Breastfeeding has been a common practice for mothers since the time immemorial. The practice of breastfeeding has evolved over the centuries, and so have the societal norms and expectations surrounding it. In ancient times, the duration of breastfeeding varied significantly from one civilization to another.

Ancient Egypt

Breastfeeding was a common practice in ancient Egypt. However, many Egyptian women hired wet nurses to breastfeed their babies.

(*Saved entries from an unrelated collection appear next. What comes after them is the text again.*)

(** For a fund of the manifest whose price file has the date column before
    the closing price, the quote is the closing price of the last record,
    as the decimal its text spells, on the day its date text spells. *)
Theorem quote_is_last_record mst name file d t rs r
  y1 y2 y3 y4 m1 m2 d1 d2 ip fp :
  fund_to_file_date mst !! name = Some (file, d) →
  mstfun mst !! file = Some (Csv t) →
  filter (λ c, c ∈ [DTYYYYMMDD; CLOSE]) (columns t) = [DTYYYYMMDD; CLOSE] →
  rows t = rs ++ [r] →
  select [DTYYYYMMDD; CLOSE] (columns t) r
  = [Str [y1; y2; y3; y4; m1; m2; d1; d2]; Str (ip ++ "."%char :: fp)] →
  Forall (λ a, is_digit a = true) [y1; y2; y3; y4; m1; m2; d1; d2] →
  valid_date (int_of [y1; y2; y3; y4]) (int_of [m1; m2]) (int_of [d1; d2])
  = true →
  ip ≠ [] →
  Forall (λ a, is_digit a = true) ip → Forall (λ a, is_digit a = true) fp →
  get_fund_price mst name
  = Ok (Some (Fin false (Z.to_N (int_of (ip ++ fp)))
                (- Z.of_nat (length fp)),
              mkdate (int_of [y1; y2; y3; y4]) (int_of [m1; m2])
                (int_of [d1; d2]))).
Proof.
  intros Hf Hz Hc Hr Hs Hd Hv Hne Hip Hfp.
  rewrite (get_fund_price_last_row mst name file d t rs r _ _ Hf Hz Hc Hr Hs).
  rewrite Decimal_of_str_numeral by done. cbv [mbind result_bind].
  by rewrite strptime_Ymd_digits.
Qed.

Lemma quote_is_last_record_witness :
  get_fund_price Scenario.quotes (txt "Example Fund")
  = Ok (Some (Fin false 1050 (-2), mkdate 2023 1 2)).
Proof.
  apply (quote_is_last_record Scenario.quotes (txt "Example Fund")
           (txt "fund.csv") (mkdate 2023 1 2) Scenario.table
           [[Str (txt "EX"); Str (txt "20230101"); Str (txt "9.90");
             Str (txt "10.00")]]
           [Str (txt "EX"); Str (txt "20230102"); Str (txt "10.10");
            Str (txt "10.50")]
           "2" "0" "2" "3" "0" "1" "0" "2" (txt "10") (txt "50"));
    try (by vm_compute); repeat constructor.
Defined.

(** A price file in the archive that lacks one of the two columns makes
    [get_fund_price] raise the reader's [ValueError], and one that has
    both columns once but no record makes it raise [IndexError]: neither
    gives [None]. *)
Theorem unusable_price_file_raises mst name file d t :
  fund_to_file_date mst !! name = Some (file, d) →
  mstfun mst !! file = Some (Csv t) →
  (DTYYYYMMDD ∉ columns t ∨ CLOSE ∉ columns t →
   get_fund_price mst name
   = Raise (ValueError (txt "Usecols do not match columns")))
  ∧ (length (filter (λ c, c ∈ [DTYYYYMMDD; CLOSE]) (columns t)) = 2%nat →
     DTYYYYMMDD ∈ columns t → CLOSE ∈ columns t → rows t = [] →
     get_fund_price mst name = Raise IndexError).
Proof.
  intros Hf Hz. unfold get_fund_price, zip_open. rewrite Hf, Hz.
  cbv [mbind result_bind read_csv]. split.
  - intros Hno.
    assert (forallb (λ u, bool_decide (u ∈ columns t)) [DTYYYYMMDD; CLOSE]
            = false) as ->; [|done].
    simpl. destruct Hno as [Hno|Hno]; rewrite (bool_decide_eq_false_2 _ Hno);
      [done|by rewrite andb_false_r].
  - intros Hlen Hd Hc Hrows.
    assert (forallb (λ u, bool_decide (u ∈ columns t)) [DTYYYYMMDD; CLOSE]
            = true) as ->.
    { simpl. by rewrite !bool_decide_eq_true_2. }
    assert (Hnd : NoDup (filter (λ c, c ∈ [DTYYYYMMDD; CLOSE]) (columns t))).
    { assert (Hd' : DTYYYYMMDD
                    ∈ filter (λ c, c ∈ [DTYYYYMMDD; CLOSE]) (columns t))
        by (apply list_elem_of_filter; split; [by left|done]).
      assert (Hc' : CLOSE ∈ filter (λ c, c ∈ [DTYYYYMMDD; CLOSE]) (columns t))
        by (apply list_elem_of_filter; split; [by right; left|done]).
      assert (Hne : DTYYYYMMDD ≠ CLOSE) by (intros E; by vm_compute in E).
      destruct (filter _ (columns t)) as [|a [|b [|? ?]]]; try done.
      apply NoDup_cons. split; [|apply NoDup_singleton].
      intros Hab%list_elem_of_singleton.
      apply elem_of_cons in Hd' as [Hd'|Hd'%list_elem_of_singleton];
        apply elem_of_cons in Hc' as [Hc'|Hc'%list_elem_of_singleton];
        congruence. }
    rewrite labels_from_filter by (done || by intros c Hc0%elem_of_nil).
    cbv [set_columns]. simpl length. simpl columns. rewrite Hlen. simpl.
    cbv [iloc_last]. simpl rows. by rewrite Hrows.
Qed.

Wet nurses were women who were experienced in breastfeeding and would provide nourishment to infants while their mothers were busy with other tasks. The duration of breastfeeding in ancient Egypt was typically two to three years.

Ancient Greece

In ancient Greece, breastfeeding was seen as a natural way of providing nourishment to infants. Breastfeeding was considered essential for the health and survival of babies, and it was expected that mothers would breastfeed their children for at least two years.

Ancient Rome

In ancient Rome, breastfeeding was also considered crucial for the health and well-being of infants. Mothers in Rome breastfed their children for up to three years, after which they would be weaned off breast milk.

Ancient China

Breastfeeding in ancient China was viewed as a duty that every mother had to fulfill. Chinese mothers breastfed their babies exclusively for at least six months before introducing solid foods into their diets. The duration of breastfeeding in China varied from one region to another but generally lasted between two and three years.


In conclusion, the duration of breastfeeding varied significantly across different civilizations in ancient times. While some societies practiced extended periods of breastfeeding, others relied on hiring wet nurses or weaning babies off breast milk earlier than usual. Regardless of these differences, breastfeeding has always been viewed as an essential aspect of nurturing infants throughout history.